Jakarta, FORTUNE - Ketua Umum Asosiasi Petani Kelapa Sawit Indonesia (APKASINDO), Gulat Medali Emas Manurung, berharap penerapan program B40 dapat memberikan dampak positif bagi petani sawit, terutama dalam menjaga stabilitas harga Tandan Buah Segar (TBS).
Namun, realitas di lapangan justru menunjukkan tren sebaliknya. Setelah program B40 mulai berjalan, harga TBS sawit mengalami penurunan drastis ke kisaran Rp1.000–Rp1.200 per kilogram (kg), lebih rendah dibandingkan saat penerapan B30 dan B35.
“Menurut kajian PASPI, biodiesel memiliki delapan manfaat utama, salah satunya menjaga stabilitas harga CPO, yang pada akhirnya berdampak pada harga TBS. Namun, dengan B40, justru terjadi penurunan harga CPO, baik di pasar domestik seperti KPBN maupun Bursa Malaysia.
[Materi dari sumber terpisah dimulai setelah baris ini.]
(** C8, at a concrete input: a call that brings its own key and prefix. *)
Lemma literal_key_skips_hash_witness :
  prop_hash (options_of literal_completion) = Some "three" /\
  "three" <> EmptyString /\
  key_of proxy_full "select 1+2" literal_completion = "app:three" /\
  hash_calls (trace_of (invoke proxy_full "select 1+2" literal_completion)
                       (healthy (MysqlOk row row_fields) [])) = [] /\
  Forall (fun ev => op_key ev = Some "app:three")
         (cache_ops (trace_of (invoke proxy_full "select 1+2" literal_completion)
                              (healthy (MysqlOk row row_fields) []))).
Proof.
  split; [reflexivity|]. split; [discriminate|].
  refine (literal_key_skips_hash proxy_full "select 1+2" literal_completion
            (healthy (MysqlOk row row_fields) []) "three" eq_refl _).
  discriminate.
Defined.

(** C10 (amended), at a concrete input: a statement that returns no field metadata,
    while the cache holds rows at its key. *)
Lemma promise_serves_cache_on_falsy_primary_witness :
  mode_of proxy_full bare_promise = Caching.CACHE /\
  truthy update_result && truthy JUndefined = false /\
  cache_ops (trace_of (invoke proxy_full "update t set a=1" bare_promise)
                      (healthy (MysqlOk update_result JUndefined)
                               [("sql.update t set a=1undefined", row_text)]))
  = [EvRedisGet "sql.update t set a=1undefined";
     EvRedisSet "sql.update t set a=1undefined" (JSON_stringify update_result)
                2629746] /\
  result_of bare_promise
    (trace_of (invoke proxy_full "update t set a=1" bare_promise)
              (healthy (MysqlOk update_result JUndefined)
                       [("sql.update t set a=1undefined", row_text)]))
  = Some (Success row (cacheHit "sql.update t set a=1undefined")).
Proof.
  split; [reflexivity|]. split; [reflexivity|]. split; [reflexivity|].
  exact (proj2 (promise_serves_cache_on_falsy_primary
           proxy_full "update t set a=1" AUndefined AUndefined
           (healthy (MysqlOk update_result JUndefined)
                    [("sql.update t set a=1undefined", row_text)])
           update_result JUndefined _ eq_refl eq_refl eq_refl)
           (Some row_text) _ row eq_refl eq_refl).
Defined.

(** C1 (amended), at a concrete input: both styles of
    [query("select 1+2", [])] on healthy stores. *)
Lemma adapters_agree_witness :
  same_resolution proxy_full "select 1+2" select_completion select_promise /\
  regular_run proxy_full "select 1+2" select_promise
              (healthy (MysqlOk row row_fields) []) = true /\
  exists c p,
    result_of select_completion
      (trace_of (invoke proxy_full "select 1+2" select_completion)
                (healthy (MysqlOk row row_fields) [])) = Some c /\
    result_of select_promise
      (trace_of (invoke proxy_full "select 1+2" select_promise)
                (healthy (MysqlOk row row_fields) [])) = Some p /\
    same_delivery c p.
Proof.
  assert (R : same_resolution proxy_full "select 1+2" select_completion select_promise)
    by (repeat split; reflexivity).
  assert (G : regular_run proxy_full "select 1+2" select_promise
                           (healthy (MysqlOk row row_fields) []) = true)
    by reflexivity.
  split; [exact R|]. split; [exact G|].
  destruct (adapters_agree proxy_full "select 1+2" (AArray []) AFunction AUndefined
              (AArray []) AUndefined (healthy (MysqlOk row row_fields) []) R G)
    as (c & p & Hc & Hp & Hsame & _).
  exists c, p. auto.
Defined.

(** C1, as stated, fails: for a statement that returns no field metadata the
    completion handler receives the primary result, and the promise is
    fulfilled with what the cache holds (nothing) and the cache-hit marker. *)
Lemma adapters_disagree_on_falsy_fields :
  result_of bare_completion
    (trace_of (invoke proxy_full "update t set a=1" bare_completion)
              (healthy (MysqlOk update_result JUndefined) []))
  = Some (Success update_result JUndefined) /\
  result_of bare_promise
    (trace_of (invoke proxy_full "update t set a=1" bare_promise)
              (healthy (MysqlOk update_result JUndefined) []))
  = Some (Success JNull (cacheHit "sql.update t set a=1undefined")) /\
  ~ same_delivery (Success update_result JUndefined)
                  (Success JNull (cacheHit "sql.update t set a=1undefined")).
Proof.
  split; [reflexivity|]. split; [reflexivity|].
  simpl. intros [Hd _]. discriminate.
Qed.

(** When the fallback read fails, the completion handler receives the
    cache-hit marker along with the error; the rejection has no place for
    it. *)
Lemma rejection_carries_no_marker :
  result_of select_completion
    (trace_of (invoke proxy_full "select 1+2" select_completion)
              (cache_down (MysqlErr (Err "primary down"))))
  = Some (Failure (Err "cache read failed") (cacheHit "sql.select 1+2[]")) /\
  result_of select_promise
    (trace_of (invoke proxy_full "select 1+2" select_promise)
              (cache_down (MysqlErr (Err "primary down"))))
  = Some (Failure (Err "cache read failed") JUndefined).
Proof. split; reflexivity. Qed.

(** The call forms that resolve alike: the handler after the last argument
    given, unless the options are [null] while the values are an options
    object; the handler in fourth place, unless the options are falsy while
    the values are an options object. *)
Lemma call_forms_resolve_alike `{HashLib} this sql values options0 :
  (options0 <> ANull \/ (forall o, values <> AObject o) ->
   same_resolution this sql (with_callback values options0)
                   (PromiseStyle values options0)) /\
  (arg_truthy options0 = true \/ (forall o, values <> AObject o) ->
   same_resolution this sql (CompletionStyle values options0 AFunction)
                   (PromiseStyle values options0)).
Proof.
  split; intros [Ho | Hv];
    destruct options0, values;
    try congruence; try discriminate;
    try (exfalso; eapply Hv; reflexivity);
    repeat split; reflexivity.
Qed.

(** Where they resolve apart, the outcomes part too. With the options object
    [{caching: Caching.SKIP}] as values and the options [undefined] or
    [null], line 56 takes the options given (none: CACHE mode) and line 158
    takes the values (SKIP mode): with the primary store down, the
    completion handler is served from the cache and the promise is
    rejected. *)
Lemma adapters_resolve_options_apart :
  (mode_of proxy_full (CompletionStyle skip_options AUndefined AFunction) = Caching.CACHE /\
   mode_of proxy_full (CompletionStyle skip_options ANull AFunction) = Caching.CACHE /\
   mode_of proxy_full (PromiseStyle skip_options AUndefined) = Caching.SKIP /\
   mode_of proxy_full (PromiseStyle skip_options ANull) = Caching.SKIP) /\
  (result_of (CompletionStyle skip_options AUndefined AFunction)
     (trace_of (invoke proxy_full "select 1+2"
                       (CompletionStyle skip_options AUndefined AFunction))
               down_with_entry)
   = Some (Success row (cacheHit (key_of proxy_full "select 1+2"
                                         (PromiseStyle skip_options AUndefined)))) /\
   result_of (PromiseStyle skip_options AUndefined)
     (trace_of (invoke proxy_full "select 1+2" (PromiseStyle skip_options AUndefined))
               down_with_entry)
   = Some (Failure (Err "primary down") JUndefined)) /\
  (with_callback skip_options ANull = CompletionStyle skip_options ANull AFunction /\
   result_of (with_callback skip_options ANull)
     (trace_of (invoke proxy_full "select 1+2" (with_callback skip_options ANull))
               down_with_entry)
   = Some (Success row (cacheHit (key_of proxy_full "select 1+2"
                                         (PromiseStyle skip_options ANull)))) /\
   result_of (PromiseStyle skip_options ANull)
     (trace_of (invoke proxy_full "select 1+2" (PromiseStyle skip_options ANull))
               down_with_entry)
   = Some (Failure (Err "primary down") JUndefined)).
Proof. repeat split; reflexivity. Qed.

(** C6, as stated, fails: the cache can hold, at the derived key, a text
    that is not JSON. With the primary store down in CACHE mode, the promise
    is rejected with the SyntaxError, and the completion-style call throws
    it and never invokes its handler. *)
Lemma fallback_hit_fails_on_unparsable_text :
  mode_of proxy_full select_promise = Caching.CACHE /\
  mode_of proxy_full select_completion = Caching.CACHE /\
  Sim.primary corrupt_entry = MysqlErr (Err "primary down") /\
  Sim.lookup (key_of proxy_full "select 1+2" select_promise)
             (Sim.bindings corrupt_entry) = Some "{oops" /\
  result_of select_promise
    (trace_of (invoke proxy_full "select 1+2" select_promise) corrupt_entry)
  = Some (Failure (SyntaxError "{oops") JUndefined) /\
  fst (run (invoke proxy_full "select 1+2" select_completion) corrupt_entry)
  = Throw (SyntaxError "{oops") /\
  result_of select_completion
    (trace_of (invoke proxy_full "select 1+2" select_completion) corrupt_entry)
  = None.
Proof. repeat split; reflexivity. Qed.

(** C10, as stated, fails: when the read of the cache fails, the promise of
    a call whose primary query succeeded with falsy field metadata is
    rejected with the error of the read; it is not resolved with a cached
    payload. *)
Lemma falsy_primary_is_rejected_when_read_fails :
  mode_of proxy_full bare_promise = Caching.CACHE /\
  Sim.primary (cache_down (MysqlOk update_result JUndefined))
  = MysqlOk update_result JUndefined /\
  truthy update_result && truthy JUndefined = false /\
  result_of bare_promise
    (trace_of (invoke proxy_full "update t set a=1" bare_promise)
              (cache_down (MysqlOk update_result JUndefined)))
  = Some (Failure (Err "cache read failed") JUndefined).
Proof. repeat split; reflexivity. Qed.

(** C2 fails on the promise adapter. The primary query succeeds and the
    cache write fails: in REFRESH mode the promise is rejected with the write
    error; in CACHE mode the adapter turns to the cache and the promise is
    fulfilled with what it holds and the cache-hit marker, or rejected with
    the read error. The completion handler receives the primary result in
    all three runs. *)
Theorem promise_surfaces_write_failure :
  (result_of select_promise
     (trace_of (invoke proxy_refresh "select 1+2" select_promise)
               (read_only_cache (MysqlOk row row_fields) []))
   = Some (Failure (Err "cache write failed") JUndefined) /\
   result_of select_completion
     (trace_of (invoke proxy_refresh "select 1+2" select_completion)
               (read_only_cache (MysqlOk row row_fields) []))
   = Some (Success row row_fields)) /\
  (result_of select_promise
     (trace_of (invoke proxy_full "select 1+2" select_promise)
               (read_only_cache (MysqlOk row row_fields) []))
   = Some (Success JNull (cacheHit "sql.select 1+2[]")) /\
   result_of select_completion
     (trace_of (invoke proxy_full "select 1+2" select_completion)
               (read_only_cache (MysqlOk row row_fields) []))
   = Some (Success row row_fields)) /\
  (result_of select_promise
     (trace_of (invoke proxy_full "select 1+2" select_promise)
               (cache_down (MysqlOk row row_fields)))
   = Some (Failure (Err "cache read failed") JUndefined) /\
   result_of select_completion
     (trace_of (invoke proxy_full "select 1+2" select_completion)
               (cache_down (MysqlOk row row_fields)))
   = Some (Success row row_fields)).
Proof. repeat split; reflexivity. Qed.

(** C4 fails on the code. The payload that is hashed is the query text
    followed by [undefined] when the parameters are left out, and followed by
    [[]] when they are an empty list; under the full strategy the two calls
    get different keys. *)
Theorem absent_params_payload `{HashLib} (sql : string) :
  payload sql AUndefined = sql ++ "undefined" /\
  payload sql AFunction = sql ++ "undefined" /\
  payload sql (AArray []) = sql ++ "[]" /\
  key_of proxy_full sql bare_promise = "sql." ++ sql ++ "undefined" /\
  key_of proxy_full sql bare_completion = "sql." ++ sql ++ "undefined" /\
  key_of proxy_full sql select_promise = "sql." ++ sql ++ "[]" /\
  key_of proxy_full sql bare_promise <> key_of proxy_full sql select_promise.
Proof.
  repeat (split; [reflexivity|]).
  unfold key_of, cache_key; simpl. intros E.
  injection E as E. apply append_inv_head in E. discriminate.
Qed.

(** C5 fails on the code. The strategy named farmhash32 (the default)
    encodes the 64-bit fingerprint of the payload, and the strategy named
    farmhash64 encodes the 32-bit fingerprint. *)
Theorem hash_fingerprints_swapped `{HashLib} (payload : string) :
  hash payload HashTypes.farmhash32
  = toString64 (Number_parseInt (fingerprint64 payload)) /\
  hash payload HashTypes.farmhash64
  = toString64 (Number_parseInt (fingerprint32 payload)).
Proof. split; reflexivity. Qed.

(** The completion-style adapter, for its part, keeps C2: whatever the cache
    write answers, a successful primary query is delivered as it is. *)
Lemma completion_style_ignores_write_failure
      `{HashLib} `{JsonLib} {W} `{Stores W}
      this sql values _options _cb (w w1 : W) mysqlResult fields :
  callback_handler values _options _cb = AFunction ->
  mysql_query w sql (params_of values) = (MysqlOk mysqlResult fields, w1) ->
  result_of (CompletionStyle values _options _cb)
            (trace_of (invoke this sql (CompletionStyle values _options _cb)) w)
  = Some (Success mysqlResult fields).
Proof.
  intros Hcb Hq.
  unfold trace_of, run, invoke, MysqlRedis_query.
  destruct (derive_key_run this sql values (callback_options values _options _cb) w)
    as (t & Ht & _ & Hd).
  rewrite Hd, Hcb.
  destruct (resolved_caching this _ =? Caching.SKIP);
    [|destruct (resolved_caching this _ =? Caching.REFRESH)];
    unfold_model; rewrite Hq; simpl; destruct_calls;
    destruct Ht as [-> | ->]; reflexivity.
Qed.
Akibatnya, harga TBS ikut anjlok,” kata Gulat dalam diskusi bertajuk Strategi Penguatan Hilirisasi Sawit bagi Pangan dan Energi Indonesia, yang diselenggarakan oleh Majalah Sawit Indonesia pada Sabtu (22/2).
Gulat menduga kebijakan larangan ekspor terhadap produk minyak sawit berkadar asam tinggi, seperti Palm Oil Mill Effluent (POME) dan High Acid Palm Oil Residue (HAPOR), menjadi penyebab utama penurunan harga TBS. Sebab, minyak sawit dengan kadar asam tinggi dihargai sekitar Rp9.000 per kg, sementara harga CPO mencapai Rp13.000 per kg.
Pemerintah telah memperketat aturan ekspor terhadap limbah pabrik kelapa sawit, residu minyak sawit asam tinggi, serta minyak jelantah melalui Peraturan Menteri Perdagangan Nomor 2 Tahun 2025, yang merevisi aturan sebelumnya (Permendag Nomor 26 Tahun 2024).
Regulasi ini resmi berlaku sejak 8 Januari 2025.
Gulat mengatakan dengan adanya pembatasan ekspor ini, stok POME, HAPOR, dan minyak jelantah di dalam negeri semakin melimpah. Hal ini berpotensi membuat produsen Fatty Acid Methyl Ester (FAME) atau biodiesel memilih bahan baku tersebut sebagai substitusi CPO, mengingat harga lebih murah pada kisaran Rp9.000–Rp12.000 per kg.
Sebagai perbandingan, per 7 Februari 2025, harga CPO rata-rata Rp13.875 per kg.